The molecular basis of circadian and seasonal rhythms in the blue mussel Mytilus edulis

Abstract

Exposure to regular environmental oscillations such as day/night have allowed organisms to evolve biological mechanisms to adaptively anticipate and prepare for rhythmic environmental change. A network of gene-protein interactions between clock genes and their proteins comprise the molecular clock mechanism at the heart of regulating biological rhythms. Though this is an endogenous and self-regulating system, elements of this network can be entrained by exogenous biotic and abiotic factors. This synchronisation process between environmental cycles and endogenous rhythms is facilitated by cues like light and temperature, which influence clock gene expression patterns.

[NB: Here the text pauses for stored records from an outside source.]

(* ===== verification/NetDriver.v ===== *)
(** * TCP over the network driver

    [Net.v] sends through any card that implements [Nic].  Here the card is the
    driver of [VirtioNet.v] on its machine, with a device that puts each frame
    on the wire as soon as it is rung, so that what a connection sends can be
    followed from the call to the wire. *)

From Stdlib Require Import ZArith Lia.
From stdpp Require Import base list gmap numbers.
From S2P Require Import Prelude Bytes Dict Packets Net NetWire Hw Virtio VirtioSpec VirtioMem Virtqueue Vring VirtioNet VirtioNetProps.

Local Open Scope Z_scope.

(** ** The driver as a network card *)

Section card.
Context {Dv : Type} `{Machine Dv} (base : Z) (rq tq : Vq) (rbuf tbuf : Z -> Z).

(** The system and the frames that went out on the wire. *)
Record card : Type := mkCard { cd_sys : @system Dv; cd_wire : list bytes }.

(** The device takes the request at its head and transmits what follows the
    header of the card. *)
Definition transmit (c : card) : card :=
  let y := snd (system_step rq tq ETakeTx (cd_sys c)) in
  match system_step rq tq (ESent 0) y with
  | (Ok (AWire d), y) => mkCard y (cd_wire c ++ [drop (Z.to_nat NET_HDR_SIZE) d])
  | (_, y) => mkCard y (cd_wire c)
  end.
Definition card_send (f : bytes) (c : card) : result bool * card :=
  let (r, st) := send_nowait f (y_drv (cd_sys c)) in
  (r, transmit (mkCard (mkSystem st (y_rx (cd_sys c)) (y_tx (cd_sys c))) (cd_wire c))).
Definition card_recv (c : card) : result (option bytes) * card :=
  let (r, st) := recv_nowait (y_drv (cd_sys c)) in
  (r, mkCard (mkSystem st (y_rx (cd_sys c)) (y_tx (cd_sys c))) (cd_wire c)).

#[local] Instance card_nic : Nic card := {|
  nic_mac c := mac (fst (y_drv (cd_sys c)));
  nic_has_send_nowait := true;
  nic_has_recv_nowait := true;
  nic_send_nowait := card_send;
  nic_recv_nowait := card_recv;
|}.

Context (fit : net_fit base rq tq rbuf tbuf).
Definition idle (n m : nat) : traffic := mkTraffic [] [] [] n m.
Definition card_idle (c : card) : Prop := exists n m, rel base rq tq rbuf tbuf (cd_sys c) (idle n m).

Lemma card_send_good f c : card_idle c -> bytes_ok f -> len f <= MAX_FRAME ->
  exists c', card_send f c = (Ok true, c') /\ card_idle c' /\ cd_wire c' = cd_wire c ++ [f].
Proof.
  intros (n & m & Hr) Hb Hl. unfold MAX_FRAME in Hl. destruct c as [[st prx ptx] wire]. cbn [cd_sys cd_wire] in *.
  destruct (send_rel base rq tq rbuf tbuf fit f _ _ Hb Hr) as (y1 & E1 & H1). cbn [system_step spec_step idle t_queued t_sending] in E1, H1.
  change (len (@nil bytes) + len (@nil bytes) =? QUEUE_SIZE) with false in *. assert ((BUF_SIZE <? NET_HDR_SIZE + len f) = false) as Ef by (unfold BUF_SIZE, NET_HDR_SIZE; lia).
  rewrite Ef in *. cbn [orb fst snd app t_arrived t_offered t_held] in *.
  unfold card_send. cbn [y_drv y_rx y_tx cd_sys cd_wire]. destruct (send_nowait f st) as [[b|e] st1]; [|done]. injection E1 as -> <-.
  unfold transmit. cbn [cd_sys cd_wire]. set (y2 := snd (system_step rq tq ETakeTx _)).
  assert (H2 : rel base rq tq rbuf tbuf y2 (mkTraffic [] [f] [] n m)) by exact (take_tx_rel base rq tq rbuf tbuf fit _ _ H1).
  destruct (sent_rel base rq tq rbuf tbuf fit 0 _ _ H2) as (y3 & E3 & H3). change (fst _) with (AWire (_net_header ++ f)) in E3.
  rewrite E3. eexists. split; [reflexivity|]. split; [by exists n, m|done].
Qed.
Lemma card_recv_good c : card_idle c -> card_recv c = (Ok None, c).
Proof.
  intros (n & m & rx & tx & Hd & Hm & Hpr & Hpt). destruct c as [[[drv h] prx ptx] wire]. cbn [cd_sys y_drv y_rx y_tx fst snd] in *.
  pose proof Hd as [D1 (k & Ek & Hk & Eb) D3 D4 D5 D6]. unfold card_recv. cbn [cd_sys y_drv y_rx y_tx].
  unfold recv_nowait. erewrite bind_step by reflexivity. cbn [fst]. rewrite Ek.
  erewrite bind_step by (apply net_hw_step, (has_used_ring rq (nf_rx _ _ _ _ _ fit) (nf_ram _ _ _ _ _ fit RxRing I) rx); [done|apply (mr_rx _ _ _ _ _ _ _ _ Hm)]).
  pose proof (mr_arrived _ _ _ _ _ _ _ _ (mr_data _ _ _ _ _ _ _ _ Hm)) as Ha. cbn [idle t_arrived] in Ha. inversion Ha as [E|]. done.
Qed.

(** The laws the stack asks of a card hold of the driver. *)
Definition card_laws : NicLaws card := {|
  nic_sent := cd_wire;
  nic_good := card_idle;
  nic_has := eq_refl;
  nic_send_good f c Hc Hb Hl := card_send_good f c Hc Hb Hl;
  nic_recv_good := card_recv_good;
|}.
End card.
Arguments mkCard {Dv}. Arguments cd_sys {Dv}. Arguments cd_wire {Dv}.

(** C21: from the call to the wire. On a connection that can transmit (its
    peer's address resolved, its numbers in range), over the VirtIO driver with
    no traffic under way and none arriving, and a device that takes each frame
    off the queue before the next is put there, [send_nowait] returns [True],
    and what the device reads off the transmit queue is, frame by frame, a
    frame that decodes (Ethernet, IPv4, TCP) to the next segment of the data:
    as many as there are 1200-byte chunks, in order, with consecutive sequence
    numbers, and the payloads concatenate to the data. *)
Theorem tcp_reaches_the_wire {Dv : Type} `{Machine Dv} (base : Z) (rq tq : Vq) (rbuf tbuf : Z -> Z) (fit : net_fit base rq tq rbuf tbuf)
    (cid : nat) (c : TCPConnection) (mac : bytes) (n : @card Dv) (w : world card) (data : bytes) (fuel : nat) (isn : nat -> Z)
    (Hc : can_send cid c mac w) (Hn : w_nic w = Some n) (Hidle : card_idle base rq tq rbuf tbuf n) (Hd : bytes_ok data) (Hne : data <> []) (Hf : (0 < fuel)%nat) :
  exists frames w' n',
    @Net.send_nowait card (card_nic rq tq) cid data fuel isn w = (Ok (Some true), w') /\ w_nic w' = Some n' /\ cd_wire n' = cd_wire n ++ frames /\ Forall2 (NetWire.frame_ok c mac (snd_seq c) data) (range (n_chunks data)) frames /\ concat (map (chunk data) (range (n_chunks data))) = data.
Proof.
  destruct (@send_nowait_frames card (card_nic rq tq) (card_laws base rq tq rbuf tbuf fit) cid c mac n w data fuel isn Hc Hn Hidle Hd Hne Hf)
    as (frames & w' & n' & c' & E & Hn' & _ & Hs & HF & Hcat & _).
  by exists frames, w', n'.
Qed.

Definition demo_card : card := mkCard demo_system [].
Definition card_world : world (@card unit) :=
  mkWorld (Some demo_card)
    [10; 0; 2; 15] [2; 0x50; 0x59; 0x4f; 0; 1] [10; 0; 2; 2] [255; 255; 255; 0] 0
    {[ [10; 0; 2; 2] := [2; 0; 0; 0; 0; 2] ]} ∅ [] {[ 0%nat := witness_conn ]}
    {[ ([10; 0; 2; 15], 49152, [10; 0; 2; 2], 80) := 0%nat ]} ∅ ∅ 49153 [].
Lemma tcp_reaches_the_wire_witness :
  exists w' n', @Net.send_nowait (@card unit) (@card_nic unit idle_card demo_rq demo_tq) 0 [104; 101; 108; 108; 111] 1 (fun _ => 0) card_world = (Ok (Some true), w') /\ w_nic w' = Some n' /\ length (cd_wire n') = 1%nat.
Proof.
  destruct (@tcp_reaches_the_wire unit idle_card 0x1000 demo_rq demo_tq demo_rbuf demo_tbuf net_demo_fit 0 witness_conn [2; 0; 0; 0; 0; 2] demo_card card_world
    [104; 101; 108; 108; 111] 1 (fun _ => 0)) as (frames & w' & n' & E & Hn & Hs & HF & _).
  - constructor; try reflexivity; unfold u16, u32; simpl; try lia;
      try (split; repeat (constructor; [unfold byte_ok; lia|]); constructor);
      repeat (constructor; [unfold byte_ok; lia|]); constructor.
  - reflexivity.
  - exists 64%nat, 0%nat. exact (@net_fresh_rel unit idle_card 0x1000 demo_rq demo_tq demo_rbuf demo_tbuf net_demo_fit demo_system demo_fresh).
  - repeat (constructor; [unfold byte_ok; lia|]). constructor.
  - discriminate.
  - lia.
  - exists w', n'. split; [exact E|]. split; [exact Hn|]. apply Forall2_length in HF. rewrite Hs. cbn [cd_wire demo_card app]. rewrite <- HF. reflexivity.
Defined.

Marine bivalves often inhabit intertidal habitats under the influence of numerous oscillating environmental conditions, though little is known about how they regulate their biological timekeeping. In this thesis, we investigate the molecular regulation of biological rhythms in the ecologically and commercially important blue mussel, M. edulis, over different timeframes. For the first time in this species, we isolate and characterise a number of clock genes (Clk, Cry1, ROR/HR3, Per and Rev-erb) and clock-associated genes (ARNT, Timeout-like and aaNAT). Rhythmic clock gene expression is demonstrated in the absence of light cues, indicative of endogenous clock control. Differential expression of Cry1 expression between males and females under the same conditions indicates sex-specific regulation and/or function. In addition, diurnal temperature cycles modulated the otherwise rhythmic expression of Rev-erb to constant levels demonstrating an interaction of temperature with clock function. Instances of seasonal clock mRNA expression differences were found, in addition to a number of other putative seasonal genes, indicating a possible mechanism by which seasonal cues can inform rhythmic biological processes.

Understanding the influence of environmental cues on the molecular clock is essential in predicting the outcomes of future environmental change on fundamental rhythmic processes, in particular the impacts of decoupled environmental cues on the already highly dynamic and stressful intertidal zone.